This example shows how to generate data from a known model, fit a state-space model to the data, and then filter the states.

Suppose that a latent process comprises an AR(2) and an MA(1) model. There are 50 periods, and the MA(1) process drops out of the model for the final 25 periods. The state equation for the first 25 periods is

$$\begin{array}{l}
{x_{1,t}} = 0.7{x_{1,t - 1}} - 0.2{x_{1,t - 2}} + {u_{1,t}}\\
{x_{2,t}} = {u_{2,t}} + 0.6{u_{2,t - 1}},
\end{array}$$

and for the last 25 periods, it is

$${x_{1,t}} = 0.7{x_{1,t - 1}} - 0.2{x_{1,t - 2}} + {u_{1,t}},$$

where $u_{1,t}$ and $u_{2,t}$ are Gaussian with mean 0 and standard deviation 1.

Assuming that the series starts at 1.5 and 1, respectively, generate a random series of 50 observations from $x_{1,t}$ and $x_{2,t}$.

T = 50;
ARMdl = arima('AR',{0.7,-0.2},'Constant',0,'Variance',1);
MAMdl = arima('MA',0.6,'Constant',0,'Variance',1);
x0 = [1.5 1; 1.5 1];
rng(1);
x = [simulate(ARMdl,T,'Y0',x0(:,1)),...
    [simulate(MAMdl,T/2,'Y0',x0(:,2));nan(T/2,1)]];

The last 25 values for the simulated MA(1) data are NaN values.

Suppose further that the latent processes are measured using

$${y_t} = 2\left( {{x_{1,t}} + {x_{2,t}}} \right) + {\varepsilon _t},$$

for the first 25 periods, and

$${y_t} = 2{x_{1,t}} + {\varepsilon _t}$$

for the last 25 periods, where $\varepsilon_t$ is Gaussian with mean 0 and standard deviation 1.

Use the random latent state process (x) and the observation equation to generate observations.

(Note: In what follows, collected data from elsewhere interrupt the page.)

(* ===== verification/Outcome.v ===== *)
(** * What a run may claim (test/e2e/catalogue/outcome.go)

    The record a run keeps of each catalogued check, the completion of the records, and
    the reduction of them to one verdict and one process exit code. *)

From S2P Require Import Prelude GoStrings GoErrors Runtime Catalogue.

Local Open Scope stdpp_scope.
Local Open Scope Z_scope.

(** ** Data *)

Definition State : Type := string.
Definition StateDemonstrated : State := "demonstrated".
Definition StateNotReached : State := "not reached".
Definition StateFailed : State := "failed".

Definition SkipReason : Type := string.
Definition ReasonNone : SkipReason := "".
Definition ReasonUnauthorized : SkipReason := "cost not authorized".
Definition ReasonWindow : SkipReason := "timing window missed".
Definition ReasonShape : SkipReason := "instance shape".
Definition ReasonNotForceable : SkipReason := "not forceable here".
Definition ReasonBlocked : SkipReason := "blocked by an earlier failure".
Definition ReasonBudget : SkipReason := "time budget exhausted".
Definition ReasonNeverRan : SkipReason := "never executed".
Definition ReasonUnclassified : SkipReason := "unclassified skip".

Definition ClassifiedReason (reason : SkipReason) : SkipReason :=
  if bool_decide (reason = ReasonNone) then ReasonUnclassified else reason.

(** [Record] in the source; [rec_Elapsed] in nanoseconds. *)
Record CheckRecord := mkRecord {
  rec_ID : CheckID; rec_State : State; rec_Reason : SkipReason; rec_Detail : string; rec_Elapsed : Z }.

Definition Verdict : Type := string.
Definition VerdictDemonstrated : Verdict := "every check this run could force was demonstrated".
Definition VerdictFailed : Verdict := "at least one check failed".
Definition VerdictIncomplete : Verdict := "the run did not reach every check it selected".
Definition VerdictRefused : Verdict := "the run refused to start".

Definition ExitDemonstrated : Z := 0.
Definition ExitFailed : Z := 1.
Definition ExitRefused : Z := 2.
Definition ExitIncomplete : Z := 3.

Record Summary := mkSummary {
  sm_Verdict : Verdict; sm_Demonstrated : Z; sm_NotReached : Z; sm_Failed : Z; sm_Total : Z;
  sm_Strict : bool; sm_UnclassifiedSkips : Z; sm_MissingForceable : Z; sm_Records : list CheckRecord }.

(** ** Reconcile *)

Definition stateSeverity (state : State) : Z :=
  if bool_decide (state = StateFailed) then 3
  else if bool_decide (state = StateNotReached) then 2
  else if bool_decide (state = StateDemonstrated) then 1
  else 0.

(** One turn of the loop that keeps the worst record of each check. *)
Definition worst_step (seen : gmap string CheckRecord) (rec : CheckRecord) : gmap string CheckRecord :=
  match seen !! (rec_ID rec : string) with
  | Some existing =>
      if stateSeverity (rec_State rec) <=? stateSeverity (rec_State existing) then seen
      else <[rec_ID rec : string := rec]> seen
  | None => <[rec_ID rec : string := rec]> seen
  end.

(** What a selected check is recorded as. *)
Definition selected_record (seen : gmap string CheckRecord) (entry : Check) : CheckRecord :=
  match seen !! (ck_ID entry : string) with
  | Some rec => rec
  | None => mkRecord (ck_ID entry) StateNotReached ReasonNeverRan "" 0
  end.

(** One turn of the loop that appends the records of checks nobody selected; reading a key
    [seen] lacks would answer the zero record. *)
Definition append_step (seen : gmap string CheckRecord) (selectedIDs : gset string)
    (s : list CheckRecord * gset string) (rec : CheckRecord) : list CheckRecord * gset string :=
  let '(complete, appended) := s in
  if bool_decide ((rec_ID rec : string) ∈ selectedIDs) || bool_decide ((rec_ID rec : string) ∈ appended) then s
  else (complete ++ [default (mkRecord "" "" "" "" 0) (seen !! (rec_ID rec : string))],
        {[rec_ID rec : string]} ∪ appended).

Definition Reconcile (selected : list Check) (recorded : list CheckRecord) : list CheckRecord :=
  let seen := fold_left worst_step recorded ∅ in
  let complete := map (selected_record seen) selected in
  let selectedIDs : gset string := list_to_set (map ck_ID selected) in
  (fold_left (append_step seen selectedIDs) recorded (complete, ∅)).1.

(** ** Summarize *)

Definition skipExplainsTier (tier : CheckTier) (reason : SkipReason) : bool :=
  if bool_decide (reason = ReasonBudget) || bool_decide (reason = ReasonBlocked)
     || bool_decide (reason = ReasonNeverRan) then true
  else if bool_decide (reason = ReasonUnauthorized) then bool_decide (tier = TierAuthorized)
  else if bool_decide (reason = ReasonWindow) || bool_decide (reason = ReasonShape)
  then bool_decide (tier = TierOpportunistic)
  else if bool_decide (reason = ReasonNotForceable) then bool_decide (tier = TierNotForceable)
  else false.

Definition skipFinding (entry : Check) (reason : SkipReason) : string :=
  if bool_decide (ck_Tier entry = TierForceable) then
    ck_ID entry +:+ " should be reachable by any run but was skipped as " +:+ quote reason
  else if bool_decide (ck_Tier entry = TierAuthorized) then
    ck_ID entry +:+ " needs its cost authorized, so a skip as " +:+ quote reason +:+ " does not explain it"
  else if bool_decide (ck_Tier entry = TierOpportunistic) then
    ck_ID entry +:+ " waits on a timing window or the instance shape, so a skip as " +:+ quote reason
      +:+ " does not explain it"
  else ck_ID entry +:+ " is catalogued as impossible to force but was skipped as " +:+ quote reason.

Definition incoherence (entry : Check) (rec : CheckRecord) : list string :=
  if bool_decide (rec_State rec = StateNotReached) && bool_decide (rec_Reason rec = ReasonUnclassified) then
    [ck_ID entry +:+ " was skipped without classifying why, so nothing says whether another run could reach it"]
  else if bool_decide (rec_State rec = StateNotReached) && bool_decide (rec_Reason rec = ReasonNeverRan) then
    [ck_ID entry +:+ " was selected but no check executed it"]
  else if bool_decide (ck_Tier entry = TierNotForceable) && bool_decide (rec_State rec = StateDemonstrated) then
    [ck_ID entry +:+ " is catalogued as impossible to force but this run demonstrated it, so the catalogue is stale"]
  else if bool_decide (rec_State rec = StateNotReached) && negb (skipExplainsTier (ck_Tier entry) (rec_Reason rec))
  then [skipFinding entry (rec_Reason rec)]
  else [].

(** A map[SkipReason]int; a key it lacks reads 0. *)
Abbreviation tally := (gmap string Z).
Definition tally_of (m : tally) (k : string) : Z := default 0 (m !! k).

Definition shortCoverage (counted : Summary) (byReason : tally) : Z :=
  let short := sm_NotReached counted - tally_of byReason ReasonNotForceable
               - tally_of byReason ReasonWindow - tally_of byReason ReasonShape in
  if short <? 0 then 0 else short.

Definition decide_verdict (counted : Summary) (byReason : tally) (incoherent : bool) : Verdict :=
  if 0 <? sm_Failed counted then VerdictFailed
  else if incoherent then VerdictFailed
  else if 0 <? tally_of byReason ReasonBudget then VerdictIncomplete
  else if sm_Strict counted && (0 <? shortCoverage counted byReason) then VerdictIncomplete
  else VerdictDemonstrated.

(** The state of the loop over the records. *)
Record counting := mkCounting {
  cn_summary : Summary; cn_byID : gmap string CheckRecord; cn_byReason : tally }.

Definition count_record (c : counting) (rec : CheckRecord) : counting :=
  let 'mkSummary v d n f t s u mf rs := cn_summary c in
  let byID := <[rec_ID rec : string := rec]> (cn_byID c) in
  if bool_decide (rec_State rec = StateDemonstrated) then
    mkCounting (mkSummary v (d + 1) n f t s u mf rs) byID (cn_byReason c)
  else if bool_decide (rec_State rec = StateFailed) then
    mkCounting (mkSummary v d n (f + 1) t s u mf rs) byID (cn_byReason c)
  else if bool_decide (rec_State rec = StateNotReached) then
    mkCounting
      (mkSummary v d (n + 1) f t s
         (if bool_decide (ClassifiedReason (rec_Reason rec) = ReasonUnclassified) then u + 1 else u) mf rs)
      byID (<[rec_Reason rec : string := tally_of (cn_byReason c) (rec_Reason rec) + 1]> (cn_byReason c))
  else mkCounting (cn_summary c) byID (cn_byReason c).

(** One turn of the loop over the selection: the missing forceable checks and whether an
    outcome contradicted the catalogue. *)
Definition check_entry (byID : gmap string CheckRecord) (s : Z * bool) (entry : Check) : Z * bool :=
  let '(missing, incoherent) := s in
  match byID !! (ck_ID entry : string) with
  | None => s
  | Some rec =>
      (if bool_decide (ck_Tier entry = TierForceable) && bool_decide (rec_State rec = StateNotReached)
       then missing + 1 else missing,
       if (0 <? length (incoherence entry rec))%nat then true else incoherent)
  end.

y = 2*sum(x','omitnan')'+randn(T,1);

Together, the latent process and observation equations compose a state-space model. Supposing that the coefficients are unknown parameters, the state-space model is

$$\begin{array}{l}
\left[ {\begin{array}{*{20}{c}}
{{x_{1,t}}}\\
{{x_{2,t}}}\\
{{x_{3,t}}}\\
{{x_{4,t}}}
\end{array}} \right] = \left[ {\begin{array}{*{20}{c}}
{{\phi _1}}&{{\phi _2}}&0&0\\
1&0&0&0\\
0&0&0&{{\theta _1}}\\
0&0&0&0
\end{array}} \right]\left[ {\begin{array}{*{20}{c}}
{{x_{1,t - 1}}}\\
{{x_{2,t - 1}}}\\
{{x_{3,t - 1}}}\\
{{x_{4,t - 1}}}
\end{array}} \right] + \left[ {\begin{array}{*{20}{c}}
1&0\\
0&0\\
0&1\\
0&1
\end{array}} \right]\left[ {\begin{array}{*{20}{c}}
{{u_{1,t}}}\\
{{u_{2,t}}}
\end{array}} \right]\\
{y_t} = a({x_{1,t}} + {x_{3,t}}) + {\varepsilon _t}
\end{array}$$

for the first 25 periods,

$$\begin{array}{l}
\left[ {\begin{array}{*{20}{c}}
{{x_{1,t}}}\\
{{x_{2,t}}}
\end{array}} \right] = \left[ {\begin{array}{*{20}{c}}
{{\phi _1}}&{{\phi _2}}&0&0\\
1&0&0&0
\end{array}} \right]\left[ {\begin{array}{*{20}{c}}
{{x_{1,t - 1}}}\\
{{x_{2,t - 1}}}\\
{{x_{3,t - 1}}}\\
{{x_{4,t - 1}}}
\end{array}} \right] + \left[ {\begin{array}{*{20}{c}}
1\\
0
\end{array}} \right]{u_{1,t}}\\
{y_t} = b{x_{1,t}} + {\varepsilon _t}
\end{array}$$

for period 26, and

$$\begin{array}{l}
\left[ {\begin{array}{*{20}{c}}
{{x_{1,t}}}\\
{{x_{2,t}}}
\end{array}} \right] = \left[ {\begin{array}{*{20}{c}}
{{\phi _1}}&{{\phi _2}}\\
1&0
\end{array}} \right]\left[ {\begin{array}{*{20}{c}}
{{x_{1,t - 1}}}\\
{{x_{2,t - 1}}}
\end{array}} \right] + \left[ {\begin{array}{*{20}{c}}
1\\
0
\end{array}} \right]{u_{1,t}}\\
{y_t} = b{x_{1,t}} + {\varepsilon _t}
\end{array}$$

for the last 24 periods.

Write a function that specifies how the parameters in params map to the state-space model matrices, the initial state values, and the type of state.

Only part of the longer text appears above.